Взволнованы и возбуждены не они одни. Несмотря на отсутствие гласности, речь Мышкина услышали далеко за пределами суда. Весь Петербург, и чиновный и нечиновный, в курсе того, что происходит в зале заседаний. Слухи с небывалой быстротой разносятся по городу. Их передают с готовностью и слушают с жадностью.

И в этой жадности к слухам виновато само правительство, которое, несмотря на печатно данное обещание издать «особо» стенографический отчет, не только не издает ничего «особо», но и в «Правительственном вестнике» печатает один только обвинительный акт.

Другие газеты охотно сделали бы достоянием общества сенсационные подробности процесса, но им сделано специальное предупреждение: не сообщать на своих страницах о происходящем в суде ничего, кроме того, что уже печаталось ранее в «Правительственном вестнике». Стенографический отчет защиты по постановлению комитета министров подвергается сожжению.

Большинство петербуржцев, даже далеких от радикализма, возмущается действиями суда и сочувствует подсудимым, которых подвергли многолетнему заключению еще до того, как их вина была доказана. Многие утверждают, что в Европе за такие пустяки вообще не судят, и ссылаются при этом на специального корреспондента газеты «Тайме».

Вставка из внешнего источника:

Lemma untouched_holds files files' a b q bytes :
  untouched files files' a b -> holds l files q bytes -> q + Z.of_nat (length bytes) <= a \/ b <= q -> holds l files' q bytes.
Proof. intros [_ Hu] Hh Hq i c Hi. pose proof (lookup_lt_Some _ _ _ Hi). rewrite Hu by lia. by apply Hh. Qed.

Lemma untouched_log files files' a b p frames e :
  untouched files files' a b -> e <= a -> log_at l hash files p frames e -> log_at l hash files' p frames e.
Proof.
  intros Hu He Hlog. eapply log_at_keep; [done|done| |].
  - intros q bytes Hh Hq. eapply untouched_holds; [done|done|lia].
  - intros m. apply same_shape_backed. apply Hu.
Qed.

(** The loop writes consecutive frames. *)
Lemma write_frames_ok ts : forall files m o,
  let pos := frag_size l * m + Z.of_nat o in
  Forall payload_ok ts -> bt_sorted (wf_files files) -> map_fits l m -> backed l files m -> (layout_alignment l | pos) ->
  Z.of_nat o + extents ts <= frag_size l ->
  exists files', write_frames l files m o pos (frames_of ts) = Ok (files', frame_positions pos ts) /\
    untouched files files' pos (pos + extents ts) /\ log_at l hash files' pos (zip (frame_positions pos ts) ts) (pos + extents ts).
Proof.
  induction ts as [|t ts IH]; intros files m o pos Hts Hs Hm Hb Ha Hr.
  { exists files. cbn. rewrite Z.add_0_r. split; [done|]. split; [split; [by apply same_shape_refl|done]|constructor]. }
  apply Forall_cons in Hts as [Ht Hts]. cbn [extents frames_of List.map write_frames frame_positions zip zip_with] in *.
  pose proof Hl as ((Hf0 & Hf1) & _). pose proof Hm as [Hm0 Hm1]. pose proof (extent_bounds l t Ht) as [Hext Hexta]. pose proof (extents_nonneg ts Hts) as [Hnn _].
  assert (0 <= frame_size t) by (unfold frame_size; lia). rewrite length_frame.
  change (Z.shiftl 1 30) with (2 ^ 30). destruct (Z.ltb_spec (frame_size t) (2 ^ 30)); [|unfold payload_ok in Ht; lia].
  cbn [assert_that mbind outcome_bind]. fold (extent l t).
  destruct (write_buf_at_ok l Hl files m o (crc_frame_new hash t) Hs Hm Hb) as (files1 & -> & Hw). { pose proof (length_frame hash t). lia. }
  cbn [mbind outcome_bind]. fold pos in Hw. assert (0 <= pos) by (unfold pos; nia). assert (0 <= extent l t) by lia.
  assert (pos + extent l t <= frag_size l * (m + 1)) as Hend by (unfold pos; lia).
  rewrite u64_add_small by lia. rewrite wrap32_small by (unfold is_u32, u32_max, payload_ok in *; lia).
  replace (pos + extent l t) with (frag_size l * m + Z.of_nat (o + Z.to_nat (extent l t))) by (unfold pos; lia).
  destruct (IH files1 m (o + Z.to_nat (extent l t))%nat) as (files' & Ew & Hu & Hlog); try done.
  { apply Hw. }
  { eapply same_shape_backed; [apply Hw|done]. }
  { replace (frag_size l * m + _) with (pos + extent l t) by (unfold pos; lia). by apply Z.divide_add_r. }
  { lia. }
  change (List.map (crc_frame_new hash) ts) with (frames_of ts). rewrite Ew. cbn [mbind outcome_bind].
  replace (frag_size l * m + Z.of_nat (o + Z.to_nat (extent l t))) with (pos + extent l t) in * by (unfold pos; lia).
  assert (untouched files files1 pos (pos + extent l t)) as Hu1 by (eapply written_untouched; [done|lia|rewrite length_frame; lia]).
  exists files'. split; [done|]. rewrite Z.add_assoc. split.
  { eapply untouched_trans; eapply untouched_wider; try done; lia. }
  assert (pos / frag_size l = m) as Em.
  { unfold pos. symmetry. apply (Z.div_unique _ _ _ (Z.of_nat o)); unfold frame_size, CRC_HEADER_LENGTH in *; lia. }
  constructor; [done| |done]. split_and!; [done|done| | | |by left].
  - unfold in_one_frag. rewrite Em. apply (Z.div_unique _ _ _ (Z.of_nat o + extent l t - 1)); unfold pos, frame_size, CRC_HEADER_LENGTH in *; lia.
  - eapply untouched_holds; [exact Hu|by eapply written_holds|]. rewrite length_frame. lia.
  - rewrite Em. eapply same_shape_backed; [apply Hu|]. eapply same_shape_backed; [apply Hw|done].
Qed.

— Я присутствую здесь вот уже два дня, — сказал он кому-то из защитников, — и слышал пока только, что один прочел Лассаля, другой вез с собой в вагоне «Капитал» Маркса, третий просто передал какую-то книгу товарищу. Что же во всем этом политического, угрожающего государственной безопасности?

Атмосфера накалена не только в зале суда. Все больше ходоков с бесчисленными жалобами посылают к царю деревни. Все чаще вспыхивают в городах стачки рабочих. Все смелее устраивают демонстрации рабочие и революционеры-разночинцы. Чувствуется, что народ не хочет жить по-прежнему. Это окрыляет революционеров и приводит в замешательство господствующие классы. Они, как и всегда при революционной ситуации, чувствуют, что и управлять по-старому становится невозможно.

Уже действует циркуляр, предписывающий полиции: «При первом известии о стачке рабочих на каком-либо заводе или фабрике, не допуская дела до судебного разбирательства, немедленно по обнаружении главных зачинщиков между рабочими высылать таковых в одну, из назначенных для этого губерний». Ходоки из деревень и те попадают в тюрьмы и тоже ссылаются в «назначенные для того губернии».

Либералы, которые раньше до последних месяцев войны держали свои мнения при себе, теперь стали выражать их вслух. И мнения эти не слишком лестные для правительства. Говорят, что нельзя вести войну за освобождение других народов, а у себя дома свой народ держать в рабстве.

Правительством на этот раз недовольны и те, которые горой стоят за «исконное русское самодержавие». Они считают, что «Третье отделение его императорского величества канцелярии» действует во вред «его величеству» и своей системой административных высылок как будто нарочно разносит пропаганду по всем закоулкам страны. Они находят, что правительственный суд тоже как будто нарочно устраивает в своих стенах нечто вроде всероссийского съезда революционеров.

Говоря о съезде революционеров, они не так уж далеки от истины.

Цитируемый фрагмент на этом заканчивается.